GlobWat has spatially distributed input and output layers consisting of
monthly precipitation, number of wet days per month, coefficient of variation
of precipitation, monthly reference evaporation, maximum soil moisture
storage capacity, maximum groundwater recharge flux, irrigated areas, land
use, and areas of open water and wetlands. All these input layers are based
on freely available spatial data sets with a resolution of 10 arcmin for the
climate data sets and 5 arcmin for all the terrain and land data sets
(details and references of the data sets are given in Table 3).
The global water balance is calculated in two steps. First a one-dimensional
“vertical” water balance is solved (in daily time steps, on a spatial grid
layer with a resolution of 5 arcmin) to calculate rainfed evaporation
(including rainfed evaporation over open water and wetlands) and evaporation
from irrigated areas. In a second step, a “horizontal” water balance for
surface water is calculated (in monthly time steps, on the basis of a spatial
layer with catchments) to correct for the incremental evaporation from open
water and wetlands and to calculate river discharges from (sub-)basins taking
into consideration the net water demand for irrigation. The monthly time step
for the horizontal balance is justified, on the basis of the hydrological lag
between daily rainfall events and outflows generated from runoff and effluent
groundwater discharge, in combination with the size of the river basins
considered. The use of vertical and horizontal water balances helps to
clarify discussions on “green” and “blue” water (Falkenmark and
Rockström, 2004), as well as on water footprints (Hoekstra and Chapagain,
2007), since it can distinguish between evaporation attributable to land
management (evaporation from in situ rainfall) and evaporation attributable
to water management (evaporation resulting from the lateral import of water).
The significance of open water and wetlands as evaporative “sinks” is also
made explicit. A schematic representation of these two calculation steps is
given in Fig. 1.
Schematic representation of modelling steps.

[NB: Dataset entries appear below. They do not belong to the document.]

(** X16.  [intersectAxisAlignedBoundingBox] does not depend on the order
    of the two boxes, and for boxes whose corners are in order it answers
    true exactly when some point lies in both, faces included. *)
Theorem AxisAlignedBoundingBox_boxes_share_a_point
    (box other : AxisAlignedBoundingBox.AxisAlignedBoundingBox) :
  AxisAlignedBoundingBox.intersectAxisAlignedBoundingBox box other
  = AxisAlignedBoundingBox.intersectAxisAlignedBoundingBox other box /\
  (AxisAlignedBoundingBox.ordered box ->
   AxisAlignedBoundingBox.ordered other ->
   (AxisAlignedBoundingBox.intersectAxisAlignedBoundingBox box other = true <->
    exists p, AxisAlignedBoundingBox.contains box p /\
              AxisAlignedBoundingBox.contains other p)).
Proof.
  destruct box as [[lx ly lz] [hx hy hz] c],
           other as [[lx' ly' lz'] [hx' hy' hz'] c'].
  unfold AxisAlignedBoundingBox.intersectAxisAlignedBoundingBox,
    AxisAlignedBoundingBox.ordered, AxisAlignedBoundingBox.contains; simpl.
  split.
  - destruct (Qle_bool lx hx'), (Qle_bool lx' hx), (Qle_bool ly hy'),
      (Qle_bool ly' hy), (Qle_bool lz hz'), (Qle_bool lz' hz); reflexivity.
  - intros (Hx & Hy & Hz) (Hx' & Hy' & Hz').
    rewrite !andb_true_iff, !Qle_bool_iff. split.
    + intros (((((H1 & H2) & H3) & H4) & H5) & H6).
      exists (Cartesian3.mk (Qmax lx lx') (Qmax ly ly') (Qmax lz lz')). simpl.
      destruct (Q.max_spec lx lx') as [[? ->] | [? ->]];
        destruct (Q.max_spec ly ly') as [[? ->] | [? ->]];
        destruct (Q.max_spec lz lz') as [[? ->] | [? ->]];
        split_and!; lra.
    + intros ([px py pz] & ((? & ?) & (? & ?) & (? & ?)) &
                           ((? & ?) & (? & ?) & (? & ?))).
      simpl in *. split_and!; lra.
Qed.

Under long-term, stationary conditions (therefore ignoring changes in
hydrological storage), the model is based on two simple equations. For the
vertical water balance,
P+Eincr-irr=Erain+Eincr-irr+RO+R,
and for the horizontal (surface) water balance,
Qout=Qin+RO+R-Eincr-irr-Eincr-OW-Eincr-wetl,
where P is precipitation (L3 T-1), Erain is rainfed
evaporation (L3 T-1), Qin is inflow
(L3 T-1), RO is (sub-)surface runoff
(L3 T-1), R is groundwater recharge (in step 1)/baseflow (in
step 2) (L3 T-1), Eincr-irr is incremental evaporation
from irrigation (L3 T-1), Eincr-OW is incremental
evaporation over open water (L3 T-1), Eincr-wetl is
incremental evaporation over wetlands (L3 T-1) and
Qout is outflow (L3 T-12), where L is length and T
is time.
The detailed calculations procedure for the respective model components is
explained below.
Soil water balance
The soil water balance model is similar to the Thornwaite and Mather
procedure (Steenhuis and Van der Moolen, 1986) adapted for daily time steps.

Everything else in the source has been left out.